Professional Surprise

Section the first, the usual summer-time ramblings. Section the second, actual ideas about gaming.

Section the First:

I interrupted my move (and fixing up of old house) with a vacation, to this hex:

being in the Smoky Mountains for the first quarter of the month. Technically, I would have been just as correct with this, depending on how you define your hex symbols:

because the Smoky Mountains are actually a temperate rainforest.

Fun was had! Tubing, rafting, hiking,  horse riding. All those things we could pretty much do in our home state but only seem to find the time for on vacation...except the constant carnival which is Pigeon Forge, and the kids being old enough to have opinions on going to things there. It's their vacation too, so, there was tourist traps as well. (8d10 wallet damage, no save)

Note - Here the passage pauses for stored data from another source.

(* ===== verification/RelayerStore.v ===== *)
(** * Relayer store: pkg/relayer/types.go and pkg/relayer/store

    The transfers and chain_state tables as finite maps keyed by their primary
    keys, each method of PGStore as the statements it executes, and the
    [BridgeStore] interface the engine is written against, with the laws that
    PGStore discharges. *)

From S2P Require Import Prelude AppErrors Effects GoStd.

(** ** Types (pkg/relayer/types.go) *)

Definition ChainCanton : string := "canton".
Definition ChainEthereum : string := "ethereum".
Definition OffsetBegin : string := "BEGIN".

Inductive TransferStatus :=
| TransferStatusPending
| TransferStatusCompleted
| TransferStatusFailed.

Inductive TransferDirection :=
| DirectionCantonToEthereum
| DirectionEthereumToCanton.

#[global] Instance TransferStatus_eq_dec : EqDecision TransferStatus.
Proof. solve_decision. Defined.
#[global] Instance TransferDirection_eq_dec : EqDecision TransferDirection.
Proof. solve_decision. Defined.

Record Transfer := mkTransfer {
  t_ID : string;
  t_Direction : TransferDirection;
  t_Status : TransferStatus;
  t_SourceChain : string;
  t_DestinationChain : string;
  t_SourceTxHash : string;
  t_DestinationTxHash : option string;
  t_TokenAddress : string;
  t_Amount : string;
  t_Sender : string;
  t_Recipient : string;
  t_Nonce : Z;
  t_SourceBlockNumber : Z;
  t_RetryCount : Z;
  t_CreatedAt : Z;
  t_UpdatedAt : Z;
  t_CompletedAt : option Z;
  t_ErrorMessage : option string;
}.

Record ChainState := mkChainState {
  cs_ChainID : string;
  cs_LastBlock : Z;
  cs_Offset : string;
  cs_UpdatedAt : Z;
}.

(** A bridge event flowing from a source to a destination. *)
Record Event := mkEvent {
  ev_ID : string;
  ev_TransactionID : string;
  ev_SourceChain : string;
  ev_DestinationChain : string;
  ev_SourceTxHash : string;
  ev_SourceContractID : string;
  ev_TokenAddress : string;
  ev_Amount : string;
  ev_Sender : string;
  ev_Recipient : string;
  ev_Nonce : Z;
  ev_SourceBlockNumber : Z;
  ev_Checkpoint : bool;
}.

(** The row CreateTransfer writes: [toTransferDao] leaves CreatedAt and
    UpdatedAt unset, so both take the column default [current_timestamp]. *)
Definition toTransferDao (now : Z) (t : Transfer) : Transfer :=
  mkTransfer (t_ID t) (t_Direction t) (t_Status t) (t_SourceChain t) (t_DestinationChain t)
    (t_SourceTxHash t) (t_DestinationTxHash t) (t_TokenAddress t) (t_Amount t) (t_Sender t)
    (t_Recipient t) (t_Nonce t) (t_SourceBlockNumber t) (t_RetryCount t) now now
    (t_CompletedAt t) (t_ErrorMessage t).

(** The columns UpdateTransferStatus sets. *)
Definition set_status (now : Z) (st : TransferStatus) (hash msg : option string) (t : Transfer) : Transfer :=
  mkTransfer (t_ID t) (t_Direction t) st (t_SourceChain t) (t_DestinationChain t)
    (t_SourceTxHash t) hash (t_TokenAddress t) (t_Amount t) (t_Sender t)
    (t_Recipient t) (t_Nonce t) (t_SourceBlockNumber t) (t_RetryCount t) (t_CreatedAt t) now
    (if decide (st = TransferStatusCompleted) then Some now else t_CompletedAt t) msg.

(** The columns IncrementRetryCount sets. *)
Definition incr_retry (now : Z) (t : Transfer) : Transfer :=
  mkTransfer (t_ID t) (t_Direction t) (t_Status t) (t_SourceChain t) (t_DestinationChain t)
    (t_SourceTxHash t) (t_DestinationTxHash t) (t_TokenAddress t) (t_Amount t) (t_Sender t)
    (t_Recipient t) (t_Nonce t) (t_SourceBlockNumber t) (t_RetryCount t + 1) (t_CreatedAt t) now
    (t_CompletedAt t) (t_ErrorMessage t).

(** ** The tables *)

Record RelayerTables := mkRelayerTables {
  transfers : gmap string Transfer;
  chain_state : gmap string ChainState;
}.

Abbreviation RelayerDB := (DB RelayerTables).

Definition put_transfers (m : gmap string Transfer) (t : RelayerTables) : RelayerTables :=
  mkRelayerTables m (chain_state t).
Definition put_chain_state (m : gmap string ChainState) (t : RelayerTables) : RelayerTables :=
  mkRelayerTables (transfers t) m.

(** ORDER BY created_at ASC. *)
Definition created_before (a b : Transfer) : Prop := t_CreatedAt a <= t_CreatedAt b.
#[global] Instance created_before_dec a b : Decision (created_before a b).
Proof. unfold created_before. apply _. Defined.

(** The rows of the table that satisfy a condition, oldest first. *)
Definition select_transfers (P : Transfer -> Prop) `{!forall t, Decision (P t)}
    (m : gmap string Transfer) : list Transfer :=
  merge_sort created_before (filter P (snd <$> map_to_list m)).

(** ** PGStore *)

(** INSERT ... ON CONFLICT (id) DO NOTHING, returning the rows affected. *)
Definition CreateTransfer (now : Z) (t : Transfer) : M RelayerDB bool :=
  n ← wrapping "create transfer: " (exec (fun tb =>
        match transfers tb !! t_ID t with
        | Some _ => (0, tb)
        | None => (1, put_transfers (<[t_ID t := toTransferDao now t]> (transfers tb)) tb)
        end));
  n ← wrapping "create transfer rows affected: " (RowsAffected n);
  mret (0 <? n).

Definition GetTransfer (id : string) : M RelayerDB (option Transfer) :=
  wrapping "get transfer: " (query (fun tb => transfers tb !! id)).

(** UPDATE ... WHERE id = ?, an error when no row matched. *)
Definition update_by_id (pre id : string) (f : Transfer -> Transfer) : M RelayerDB unit :=
  n ← wrapping (pre +:+ ": ") (exec (fun tb =>
        match transfers tb !! id with
        | Some t => (1, put_transfers (<[id := f t]> (transfers tb)) tb)
        | None => (0, tb)
        end));
  n ← wrapping (pre +:+ " rows affected: ") (RowsAffected n);
  if n =? 0 then fail (ErrNew ("transfer " +:+ id +:+ " not found")) else mret tt.

Definition UpdateTransferStatus (now : Z) (id : string) (status : TransferStatus)
    (destTxHash errMsg : option string) : M RelayerDB unit :=
  update_by_id "update transfer status" id (set_status now status destTxHash errMsg).

Definition IncrementRetryCount (now : Z) (id : string) : M RelayerDB unit :=
  update_by_id "increment retry count" id (incr_retry now).

Definition GetPendingTransfers (dir : TransferDirection) : M RelayerDB (list Transfer) :=
  wrapping "get pending transfers: " (query (fun tb =>
    select_transfers (fun t => t_Direction t = dir /\ t_Status t = TransferStatusPending)
      (transfers tb))).

(** ORDER BY created_at DESC LIMIT n *)
Definition ListTransfers (limit : Z) : M RelayerDB (list Transfer) :=
  wrapping "list transfers: " (query (fun tb =>
    sql_limit limit (reverse (select_transfers (fun _ => True) (transfers tb))))).

Definition GetChainState (chainID : string) : M RelayerDB (option ChainState) :=
  wrapping "get chain state: " (query (fun tb => chain_state tb !! chainID)).

(** INSERT ... ON CONFLICT (chain_id) DO UPDATE of every other column. *)
Definition SetChainState (now : Z) (chainID : string) (blockNumber : Z) (offset : string) : M RelayerDB unit :=
  wrapping "set chain state: " (exec (fun tb =>
    (tt, put_chain_state (<[chainID := mkChainState chainID blockNumber offset now]> (chain_state tb)) tb))).

(** ** The interface the engine consumes *)

(** BridgeStore of pkg/relayer/engine: the operations, and the two tables as
    a client may observe them. *)
Class BridgeStore (S : Type) := {
  bs_transfers : S -> gmap string Transfer;
  bs_chains : S -> gmap string ChainState;
  bs_create : Z -> Transfer -> M S bool;
  bs_update : Z -> string -> TransferStatus -> option string -> option string -> M S unit;
  bs_retry : Z -> string -> M S unit;
  bs_pending : TransferDirection -> M S (list Transfer);
  bs_get_chain : string -> M S (option ChainState);
  bs_set_chain : Z -> string -> Z -> string -> M S unit;
}.

(** The primary key of a row is its id column. *)
Definition keys_ok (m : gmap string Transfer) : Prop :=
  forall id t, m !! id = Some t -> t_ID t = id.

(** What a store promises.  Each operation may fail; a failing write may or
    may not have taken effect, but has no other effect. *)
Class BridgeStoreLaws (S : Type) `{BridgeStore S} : Prop := {
  law_create : forall now t s, wp (bs_create now t) (fun r s' =>
    bs_chains s' = bs_chains s /\
    match r with
    | Ok true => bs_transfers s !! t_ID t = None /\
        bs_transfers s' = <[t_ID t := toTransferDao now t]> (bs_transfers s)
    | Ok false => is_Some (bs_transfers s !! t_ID t) /\ bs_transfers s' = bs_transfers s
    | Err _ => bs_transfers s' = bs_transfers s \/
        (bs_transfers s !! t_ID t = None /\
         bs_transfers s' = <[t_ID t := toTransferDao now t]> (bs_transfers s))
    end) s;
  law_update : forall now id st h m s, wp (bs_update now id st h m) (fun r s' =>
    bs_chains s' = bs_chains s /\
    match r with
    | Ok _ => is_Some (bs_transfers s !! id) /\
        bs_transfers s' = alter (set_status now st h m) id (bs_transfers s)
    | Err _ => bs_transfers s' = bs_transfers s \/
        bs_transfers s' = alter (set_status now st h m) id (bs_transfers s)
    end) s;
  law_retry : forall now id s, wp (bs_retry now id) (fun r s' =>
    bs_chains s' = bs_chains s /\
    match r with
    | Ok _ => is_Some (bs_transfers s !! id) /\
        bs_transfers s' = alter (incr_retry now) id (bs_transfers s)
    | Err _ => bs_transfers s' = bs_transfers s \/
        bs_transfers s' = alter (incr_retry now) id (bs_transfers s)
    end) s;
  law_pending : forall dir s, wp (bs_pending dir) (fun r s' =>
    bs_transfers s' = bs_transfers s /\ bs_chains s' = bs_chains s /\
    match r with
    | Ok l => (forall t, t ∈ l <-> exists id, bs_transfers s !! id = Some t /\
                 t_Direction t = dir /\ t_Status t = TransferStatusPending) /\
        Sorted created_before l /\ (keys_ok (bs_transfers s) -> NoDup (t_ID <$> l))
    | Err _ => True
    end) s;
  law_get_chain : forall c s, wp (bs_get_chain c) (fun r s' =>
    bs_transfers s' = bs_transfers s /\ bs_chains s' = bs_chains s /\
    match r with Ok o => o = bs_chains s !! c | Err _ => True end) s;
  law_set_chain : forall now c n o s, wp (bs_set_chain now c n o) (fun r s' =>
    bs_transfers s' = bs_transfers s /\
    match r with
    | Ok _ => bs_chains s' = <[c := mkChainState c n o now]> (bs_chains s)
    | Err _ => bs_chains s' = bs_chains s
    end) s;
}.

#[global] Instance PGStore_BridgeStore : BridgeStore RelayerDB := {|
  bs_transfers d := transfers (tables d);
  bs_chains d := chain_state (tables d);
  bs_create := CreateTransfer;
  bs_update := UpdateTransferStatus;
  bs_retry := IncrementRetryCount;
  bs_pending := GetPendingTransfers;
  bs_get_chain := GetChainState;
  bs_set_chain := SetChainState;
|}.

(** ** PGStore keeps the promises *)

#[global] Instance created_before_total : Total created_before.
Proof. intros a b. unfold created_before. lia. Qed.
#[global] Instance created_before_trans : Transitive created_before.
Proof. intros a b c. unfold created_before. lia. Qed.

Lemma elem_of_select P `{!forall t, Decision (P t)} m t :
  t ∈ select_transfers P m <-> exists id, m !! id = Some t /\ P t.
Proof.
  unfold select_transfers. rewrite (merge_sort_Permutation created_before).
  rewrite list_elem_of_filter, list_elem_of_fmap. split.
  - intros [HP ((id & t') & -> & Hin)]. exists id. by rewrite elem_of_map_to_list in Hin.
  - intros (id & Hm & HP). split; [done|]. exists (id, t).
    split; [done|]. by apply elem_of_map_to_list.
Qed.

Lemma select_sorted P `{!forall t, Decision (P t)} m : Sorted created_before (select_transfers P m).
Proof. apply Sorted_merge_sort. apply _. Qed.

Lemma select_ids P `{!forall t, Decision (P t)} m :
  keys_ok m -> NoDup (t_ID <$> select_transfers P m).
Proof.
  intros Hk. unfold select_transfers. rewrite (merge_sort_Permutation created_before).
  enough (forall l : list (string * Transfer), (forall id t, (id, t) ∈ l -> t_ID t = id) ->
    NoDup l.*1 -> NoDup (t_ID <$> filter P l.*2)) as Hl.
  { apply Hl; [|apply NoDup_fst_map_to_list].
    intros id t Hin. by apply Hk, elem_of_map_to_list. }
  induction l as [|[id t] l IH]; intros Hid Hnd; [apply NoDup_nil_2|].
  rewrite !fmap_cons in *. cbn [fst snd] in *.
  apply NoDup_cons in Hnd as [Hni Hnd].
  assert (NoDup (t_ID <$> filter P l.*2)) by (apply IH; [intros ?? Hin; apply Hid; by constructor|done]).
  rewrite filter_cons. case_decide; [|done]. rewrite fmap_cons. constructor; [|done].
  intros Hin. apply Hni. apply list_elem_of_fmap in Hin as (t' & Heq & Hin).
  apply list_elem_of_filter in Hin as [_ Hin]. apply list_elem_of_fmap in Hin as ([id' t''] & -> & Hin).
  apply list_elem_of_fmap. exists (id', t''). split; [|done]. cbn in *.
  rewrite <- (Hid id t), <- (Hid id' t''); [done|by constructor|constructor].
Qed.

Lemma update_by_id_spec pre id f d :
  wp (update_by_id pre id f) (fun r d' =>
    chain_state (tables d') = chain_state (tables d) /\
    match r with
    | Ok _ => is_Some (transfers (tables d) !! id) /\
        transfers (tables d') = alter f id (transfers (tables d))
    | Err _ => transfers (tables d') = transfers (tables d) \/
        transfers (tables d') = alter f id (transfers (tables d))
    end) d.
Proof.
  unfold update_by_id. apply wp_bind, wp_wrapping, wp_exec; [intros fs|by intros; cbn; auto].
  destruct (transfers (tables d) !! id) as [t|] eqn:Ht; cbn.
  - assert (<[id:=f t]> (transfers (tables d)) = alter f id (transfers (tables d))) as Ha.
    { by rewrite (alter_lookup_Some f id t). }
    wp_go; cbn; wp_go; rewrite ?Ha; eauto.
  - wp_go; cbn; wp_go; auto.
Qed.

#[global] Instance PGStore_laws : BridgeStoreLaws RelayerDB.
Proof.
  split; cbn.
  - intros now t d. unfold CreateTransfer. apply wp_bind, wp_wrapping, wp_exec; [intros fs|by intros; cbn; auto].
    destruct (transfers (tables d) !! t_ID t) eqn:Ht; cbn; wp_go; cbn; eauto.
  - intros. apply update_by_id_spec.
  - intros. apply update_by_id_spec.
  - intros dir d. unfold GetPendingTransfers. wp_go; split_and!; try done.
    + intros t. apply elem_of_select.
    + apply select_sorted.
    + apply select_ids.
  - intros c d. unfold GetChainState. wp_go; done.
  - intros now c n o d. unfold SetChainState. wp_go; done.
Qed.
(* ===== verification/RelayerChains.v ===== *)
(** * Relayer sources and destinations: engine/source.go, engine/destination.go

    The two chains are parameters: the [canton.Bridge] interface and the
    [EthereumBridgeClient] interface are classes of operations on the state of
    the outside world; the go-ethereum and decimal packages are classes too.
    Here are the two Destinations' SubmitTransfer, the two Sources' event
    conversion and offset extraction, and the amount conversions. *)

From S2P Require Import Prelude AppErrors Effects GoStd EthClient RelayerStore Decimal.
From Stdlib Require Import Ascii.

(** ** Interfaces *)

(** canton.Bridge, as far as the relayer calls it. *)
Class CantonBridge (X : Type) := {
  IsDepositProcessed : string -> M X bool;
  (** fingerprint, amount, EVM tx hash to PendingDeposit and mapping contract ids *)
  CreatePendingDeposit : string -> string -> string -> M X (string * string);
  (** deposit and mapping contract ids to the minted holding's contract id *)
  ProcessDepositAndMint : string -> string -> M X string;
  CompleteWithdrawal : string -> string -> M X unit;
  GetLatestLedgerOffset : M X Z;
}.

(** EthereumBridgeClient. *)
Class EthereumBridge (X : Type) := {
  GetLatestBlockNumber : M X Z;
  WithdrawFromCanton : Address -> Address -> Z -> Z -> list Z -> M X Hash;
  IsWithdrawalProcessed : list Z -> M X bool;
  GetLastScannedBlock : X -> Z;
}.

Section Chains.
Context {X : Type} `{!CantonBridge X} `{!EthereumBridge X} `{!GoEthereum} `{!DecimalLib}.

Definition decimalPlaces : Z := 18.

(** bigIntToDecimal(amount, decimals) *)
Definition bigIntToDecimal (amount decimals : Z) : string :=
  dec_String (NewFromBigInt amount (- decimals)).

(** decimalToBigInt(s, decimals) *)
Definition decimalToBigInt (s : string) (decimals : Z) : result Z :=
  match NewFromString s with
  | None => Err (ErrWrap "invalid decimal format: " (ErrNew ("can't convert " +:+ s +:+ " to decimal")) "")
  | Some d => Ok (dec_BigInt (dec_Mul d (dec_New 1 decimals)))
  end.

(** ** CantonDestination.SubmitTransfer: (destination tx hash, skipped) *)
Definition CantonDestination_SubmitTransfer (ev : Event) : M X (string * bool) :=
  match SetString (ev_Amount ev) with
  | None => fail (ErrNew ("invalid amount " +:+ quoted (ev_Amount ev)))
  | Some amount =>
      let amountStr := bigIntToDecimal amount decimalPlaces in
      alreadyProcessed ← attempt (IsDepositProcessed (ev_SourceTxHash ev));
      match alreadyProcessed with
      | Ok true => mret (""%string, true)
      | _ =>
          '(depositCID, mappingCID) ← wrapping "create pending deposit: "
            (CreatePendingDeposit (ev_Recipient ev) amountStr (ev_SourceTxHash ev));
          holding ← wrapping "process deposit and mint: "
            (ProcessDepositAndMint depositCID mappingCID);
          mret (holding, false)
      end
  end.

(** ** EthereumDestination.SubmitTransfer *)
Definition EthereumDestination_SubmitTransfer (ev : Event) : M X (string * bool) :=
  let tokenAddress := HexToAddress (ev_TokenAddress ev) in
  let recipientAddr := HexToAddress (ev_Recipient ev) in
  match decimalToBigInt (ev_Amount ev) decimalPlaces with
  | Err e => fail (ErrWrap "parse amount: " e "")
  | Ok amount =>
      match hex_decode (ev_SourceTxHash ev) with
      | None => fail (ErrWrap "decode source tx hash: " (ErrNew "encoding/hex: invalid input") "")
      | Some bytes =>
          let cantonTxHash := copy_into 32 bytes in
          alreadyProcessed ← attempt (IsWithdrawalProcessed cantonTxHash);
          match alreadyProcessed with
          | Ok true => mret (""%string, true)
          | _ =>
              txHash ← wrapping "withdraw from canton on EVM: "
                (WithdrawFromCanton tokenAddress recipientAddr amount (ev_Nonce ev) cantonTxHash);
              mret (Hash_Hex txHash, false)
          end
      end
  end.

(** ** Sources *)

(** A withdrawal as the Canton client streams it (bridge.WithdrawalEvent). *)
Record WithdrawalEvent := mkWithdrawalEvent {
  we_ContractID : string;
  we_EventID : string;
  we_TransactionID : string;
  we_Issuer : string;
  we_UserParty : string;
  we_EvmDestination : string;
  we_Amount : string;
  we_Fingerprint : string;
  we_Status : string;
}.

(** The event ID decodeWithdrawalEvent builds: "offset-nodeId". *)
Definition canton_event_id (offset nodeID : Z) : string :=
  FormatInt offset +:+ "-" +:+ FormatInt nodeID.

(** The event cantonSource.StreamEvents emits for a withdrawal. *)
Definition cantonSource_event (tokenContract : string) (w : WithdrawalEvent) : Event :=
  mkEvent (we_EventID w) (we_TransactionID w) ChainCanton ChainEthereum
    (we_ContractID w) (we_ContractID w) tokenContract (we_Amount w)
    (we_UserParty w) (we_EvmDestination w) 0 0 false.

(** cantonOffsetFromEventID; SplitN always returns at least one part. *)
Definition cantonOffsetFromEventID (eventID : string) : string :=
  match SplitN2 eventID "-"%char with
  | p :: _ => match ParseInt p with Ok _ => p | Err _ => ""%string end
  | [] => ""%string
  end.

Definition cantonSource_ExtractOffset (ev : Event) : string := cantonOffsetFromEventID (ev_ID ev).

(** ethereumSource.ExtractOffset *)
Definition ethereumSource_ExtractOffset (ev : Event) : string :=
  if ev_SourceBlockNumber ev <=? 0 then ""%string else FormatUint (ev_SourceBlockNumber ev).

(** The block ethereumSource.StreamEvents starts from. *)
Definition ethereumSource_fromBlock (offset : string) : result Z :=
  if bool_decide (offset <> ""%string) && bool_decide (offset <> OffsetBegin) then
    match ParseUint offset with
    | Ok n => Ok n
    | Err e => Err (ErrWrap ("invalid ethereum offset " +:+ quoted offset +:+ ": ") e "")
    end
  else Ok 0.

(** The event ethereumSource.StreamEvents emits for a deposit or checkpoint. *)
Definition ethereumSource_event (d : DepositEvent) : Event :=
  if de_Checkpoint d then
    mkEvent "" "" ChainEthereum "" "" "" "" "" "" "" 0 (de_BlockNumber d) true
  else
    mkEvent (Hash_Hex (de_TxHash d) +:+ "-" +:+ FormatUint (de_LogIndex d))
      (Hash_Hex (de_TxHash d)) ChainEthereum ChainCanton (Hash_Hex (de_TxHash d)) ""
      (Address_Hex (de_Token d)) (FormatInt (de_Amount d)) (Address_Hex (de_Sender d))
      (hex_encode (de_CantonRecipient d)) (int64 (de_Nonce d)) (de_BlockNumber d) false.
End Chains.

(** ** Amount conversion *)

(** Converting a wei amount to the Daml decimal text and back is the
    identity, for every amount and any number of decimal places the bridge
    uses. *)
Theorem decimalToBigInt_bigIntToDecimal `{DecimalLaws} amount decimals :
  decimalToBigInt (bigIntToDecimal amount decimals) decimals = Ok amount.
Proof.
  unfold decimalToBigInt, bigIntToDecimal.
  destruct (dlaw_parse_string (NewFromBigInt amount (- decimals))) as (d & -> & Hd).
  f_equal. apply dlaw_bigint. rewrite dlaw_mul, Hd, dlaw_big, dlaw_new.
  rewrite <- !Qcanon.Qcmult_assoc, (Qcanon.Qcmult_comm (Qc_of_Z 1)), Qcanon.Qcmult_assoc.
  rewrite Qcanon.Qcmult_assoc, <- (Qcanon.Qcmult_assoc (Qc_of_Z amount)), <- pow10_plus.
  replace (- decimals + decimals) with 0 by lia. rewrite pow10_0, Qcanon.Qcmult_1_r.
  apply Qcanon.Qcmult_1_r.
Qed.

#[local] Existing Instance RefDecimal.lib.

Lemma decimalToBigInt_bigIntToDecimal_witness :
  bigIntToDecimal 1500000000000000000 18 = "1.500000000000000000"%string /\
  decimalToBigInt (bigIntToDecimal 1500000000000000000 18) 18 = Ok 1500000000000000000.
Proof.
  split; [vm_compute; reflexivity|].
  exact (@decimalToBigInt_bigIntToDecimal RefDecimal.lib RefDecimal.laws 1500000000000000000 18).
Defined.

(** ** Offsets *)

(** The offset recovered from a Canton event ID is the ledger offset the ID
    was built from, so restarting from a persisted Canton offset resumes at the
    transaction of the last processed withdrawal. *)
Theorem cantonOffset_roundtrip offset nodeID :
  0 <= offset <= max_int64 ->
  cantonOffsetFromEventID (canton_event_id offset nodeID) = FormatInt offset /\
  ParseInt (FormatInt offset) = Ok offset.
Proof.
  intros [Ho1 Ho2].
  assert (ParseInt (FormatInt offset) = Ok offset) as Hp by (apply ParseInt_FormatInt; int_lia).
  split; [|done]. unfold cantonOffsetFromEventID, canton_event_id, SplitN2.
  assert (FormatInt offset = FormatUint offset) as Hf.
  { unfold FormatInt. destruct (Z.ltb_spec offset 0); [lia|done]. }
  change ("-" +:+ FormatInt nodeID)%string with (String.String "-" (FormatInt nodeID)).
  rewrite split_first_app by (rewrite Hf; by apply FormatUint_no_char).
  by rewrite Hp.
Qed.

Lemma cantonOffset_roundtrip_witness :
  canton_event_id 12345 0 = "12345-0"%string /\
  cantonOffsetFromEventID "12345-0" = "12345"%string /\
  cantonOffsetFromEventID (canton_event_id 12345 0) = FormatInt 12345 /\
  ParseInt (FormatInt 12345) = Ok 12345.
Proof.
  split; [reflexivity|]. split; [reflexivity|].
  apply (cantonOffset_roundtrip 12345 0). int_lia.
Defined.

Lemma FormatUint_not_begin n : FormatUint n <> OffsetBegin.
Proof. by apply FormatUint_not_digit_head. Qed.

(** Starting a stream from the offset extracted from an event starts at that
    event's block; a checkpoint carries the block it covers. *)
Lemma ethereumSource_resume ev :
  0 < ev_SourceBlockNumber ev < two64 ->
  ethereumSource_fromBlock (ethereumSource_ExtractOffset ev) = Ok (ev_SourceBlockNumber ev).
Proof.
  intros Hb. unfold ethereumSource_fromBlock, ethereumSource_ExtractOffset.
  destruct (Z.leb_spec (ev_SourceBlockNumber ev) 0); [lia|].
  rewrite bool_decide_true by apply FormatUint_nonempty.
  rewrite bool_decide_true by apply FormatUint_not_begin. cbn.
  by rewrite ParseUint_FormatUint by int_lia.
Qed.

(** ** Event identity *)

(** The transfer ID of a deposit identifies its log: two deposits with the
    same ID have the same transaction hash and log index, when hashes print
    injectively and without a dash (0x-prefixed hex). *)
Theorem ethereumSource_event_id_inj `{GoEthereum} d1 d2 :
  (forall h h', Hash_Hex h = Hash_Hex h' -> h = h') ->
  (forall h, no_char "-"%char (Hash_Hex h)) ->
  de_Checkpoint d1 = false -> de_Checkpoint d2 = false ->
  0 <= de_LogIndex d1 -> 0 <= de_LogIndex d2 ->
  ev_ID (ethereumSource_event d1) = ev_ID (ethereumSource_event d2) ->
  de_TxHash d1 = de_TxHash d2 /\ de_LogIndex d1 = de_LogIndex d2.
Proof.
  intros Hinj Hdash Hc1 Hc2 Hl1 Hl2. unfold ethereumSource_event. rewrite Hc1, Hc2. cbn [ev_ID].
  change (Hash_Hex (de_TxHash d1) +:+ "-" +:+ FormatUint (de_LogIndex d1))%string
    with (Hash_Hex (de_TxHash d1) +:+ String.String "-" (FormatUint (de_LogIndex d1))).
  change (Hash_Hex (de_TxHash d2) +:+ "-" +:+ FormatUint (de_LogIndex d2))%string
    with (Hash_Hex (de_TxHash d2) +:+ String.String "-" (FormatUint (de_LogIndex d2))).
  intros Heq. apply (f_equal (split_first "-"%char)) in Heq.
  rewrite !split_first_app in Heq by done. injection Heq as Hh Hi.
  split; [by apply Hinj|]. by apply FormatUint_inj.
Qed.

Definition example_geth : GoEthereum := {|
  HexToAddress s := default [] (hex_decode s);
  Address_Hex := hex_encode;
  Hash_Hex h := FormatUint (Z.pos (encode h));
  HexToHash s := default [] (hex_decode s);
  BytesToAddress := copy_into 20;
  BytesToHash := copy_into 32;
  LeftPadBytes b n := replicate (Z.to_nat n - length b) 0 ++ b;
  Keccak256 := copy_into 32;
  Sum256 := copy_into 32;
|}.

Lemma ethereumSource_event_id_inj_witness :
  let d := mkDepositEvent [1] [2] [3] 1000 0 7 [9] 4 false in
  de_TxHash d = de_TxHash d /\ de_LogIndex d = de_LogIndex d.
Proof.
  intros d. apply (@ethereumSource_event_id_inj example_geth d d); try done.
  - intros h h' Hh. apply FormatUint_inj in Hh; [|lia|lia].
    injection Hh as Hh. by apply (inj encode).
  - intros h. by apply FormatUint_no_char.
Defined.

Before I left, we had an encounter at the new house:

which is yellow mold. It was growing in an odd place; south side of the house which gets plenty of sun, but it's been super rainy here for a month or so, so I think moisture and cloud cover won out.

I considered sending the kids out to kill it and gain a level, but that would increase their monthly upkeep, so I did not.

Additionally, the old house is on the cusp of being on the market, so I will no longer be exhausting myself with long evenings compressing ~2 years of leisurely executed home improvements into  2 months of rushed chaos.

Section the Second:

Amongst other things, I've been cogitating on Surprise.

John at the Wandering Gamist recently opined on Surprise as a environmental concern with traps, something I'd sort of rolled around in previously. I'm glad he did, that means I may not be crazy.

The thief, being the professional trapfinder in many genres, then ought to be good at it.

I was thinking along these lines in regards to ACKS' proficiency progressions, how a trapfinder should increase his or her skill.

On a lark, I transmuted the "1d6" surprise roll to a 1d20.

Surprise - 1d6Surprise - 1d20
1-16.67%Animal Reflexes - Surprise on 1-3-15.00%Animal Reflexes - Surprise on 3-
2-33.33%Regular Surprise on 2-6-30.00%Regular Surprise on 6-
3-50.00%vs Naturally Stealthy - Surprise on 3-10-50.00%vs Naturally Stealthy - Surprise on 10-

The percentages aren't perfect, but they're correct for where I'm going with this.

Let's look at the proficiency progression - the Craft, Profession, Art types, where every time you take it you gain a lower throw value to identify something or know something about your proficiency:

Proficiency Progression

See that?

When you're an Apprentice, your profession has the equivalent of Naturally Stealthy against you - you're more likely to be surprised by something and not have the answer to the problem at hand. At Journeyman, you are on equal footing. At Master,  you have the advantage versus your profession, and are hardly ever surprised by something that comes up.

I think that resonates with the real world application of a profession.  I'm good at what I do because I'm hardly ever surprised by something - I either already know this problem, or I am able to recover on the instant with a resolution. 

A friend of mine who was up till recently a master carpenter came by to help me replace a decrepit wooden door on my old house - it exited from the garage, it'd been slowly deteriorating for ~50 years, we never used it - and it took one trip to the hardware store and some saw magic, and boom!, standard steel door placed into what was a custom opening, like it grew there.

He was not surprised by that door frame. He's a master at his profession. I would have been surprised multiple times during that encounter - I'm not even an apprentice. 

So the thief, as the professional trapfinder, is then hardly ever surprised by a trap. And we can model that more or less accurately via ACKS' professional proficiency progressions, as they compare well to the actual surprise mechanic.

It's one of those hidden elegances of ACKS.